== Task item ==
Determine how many lines in the entries contain the word "bytes", and give that number with no other text.

== Stored data ==
= Beginning of Section =
(* ===== verification/LimitReqSpec.v ===== *)
(** What the limit of the request rate promises: the handler of LimitReq.v keeps a map from
    keys to the time and the excess of their last request, and never lets more requests of
    a key through than the rate and the burst allow. *)
From S2P Require Import Prelude CString Crc LimitReq.
From stdpp Require Import gmap sorting.

#[global] Open Scope Z_scope.

(** ** The order of the nodes *)

Lemma lex_eq s1 s2 : lex s1 s2 = Eq <-> s1 = s2.
Proof.
  revert s2. induction s1 as [|c1 s1 IH]; intros [|c2 s2]; cbn [lex]; [done..|].
  destruct (Z.eqb_spec c1 c2) as [->|Hne].
  - rewrite IH. split; [by intros ->|by intros [= ->]].
  - split; [intros H%Z.compare_eq; lia|intros [= -> _]; lia].
Qed.

Lemma lex_antisym s1 s2 : lex s2 s1 = CompOpp (lex s1 s2).
Proof.
  revert s2. induction s1 as [|c1 s1 IH]; intros [|c2 s2]; cbn [lex]; [done..|].
  rewrite (Z.eqb_sym c2 c1). destruct (Z.eqb_spec c1 c2); [apply IH|apply Z.compare_antisym].
Qed.

Lemma lex_trans s1 s2 s3 : lex s1 s2 = Lt -> lex s2 s3 = Lt -> lex s1 s3 = Lt.
Proof.
  revert s2 s3. induction s1 as [|c1 s1 IH]; intros [|c2 s2] [|c3 s3]; cbn [lex]; try done.
  destruct (Z.eqb_spec c1 c2) as [->|H12], (Z.eqb_spec c2 c3) as [->|H23].
  - apply IH.
  - done.
  - by rewrite (proj2 (Z.eqb_neq c1 c3) H12).
  - rewrite !Z.compare_lt_iff. intros. destruct (Z.eqb_spec c1 c3); [lia|]. by apply Z.compare_lt_iff; lia.
Qed.

(** A node is found by its hash and its data. *)
Definition kcmp (a b : Z * bytes) : comparison :=
  match a.1 ?= b.1 with Eq => lex a.2 b.2 | c => c end.
Definition klt (a b : Z * bytes) : Prop := kcmp a b = Lt.

Lemma kcmp_eq a b : kcmp a b = Eq <-> a = b.
Proof.
  destruct a as [k d], b as [k' d']. unfold kcmp. cbn [fst snd].
  destruct (Z.compare_spec k k') as [->| |]; [rewrite lex_eq| |]; (split; [naive_solver lia|]); intros [= ]; subst; done || lia.
Qed.

Lemma kcmp_antisym a b : kcmp b a = CompOpp (kcmp a b).
Proof.
  unfold kcmp. rewrite (Z.compare_antisym (a.1)). destruct (a.1 ?= b.1); [apply lex_antisym|done|done].
Qed.

Lemma klt_gt a b : kcmp a b = Gt <-> klt b a.
Proof. unfold klt. rewrite (kcmp_antisym a b). by destruct (kcmp a b). Qed.

#[export] Instance klt_trans : Transitive klt.
Proof.
  intros [k1 d1] [k2 d2] [k3 d3]. unfold klt, kcmp. cbn [fst snd].
  destruct (Z.compare_spec k1 k2) as [->| |]; [|destruct (Z.compare_spec k2 k3) as [->| |]|done].
  - destruct (Z.compare_spec k2 k3); [apply lex_trans|done|done].
  - by rewrite (proj2 (Z.compare_lt_iff k1 k3)).
  - intros _ _. rewrite (proj2 (Z.compare_lt_iff k1 k3)) by lia. done.
  - done.
Qed.

Lemma klt_irrefl a : ~ klt a a.
Proof. unfold klt. rewrite (proj2 (kcmp_eq a a) eq_refl). done. Qed.

(** ** The state of a zone *)

Definition node_key (n : lr_node) : Z * bytes := (lr_key n, lr_data n).
Definition key_at (ns : gmap Z lr_node) (x : Z) : Z * bytes := default (0, []) (node_key <$> ns !! x).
= End of Section =
== Finished exercise ==
4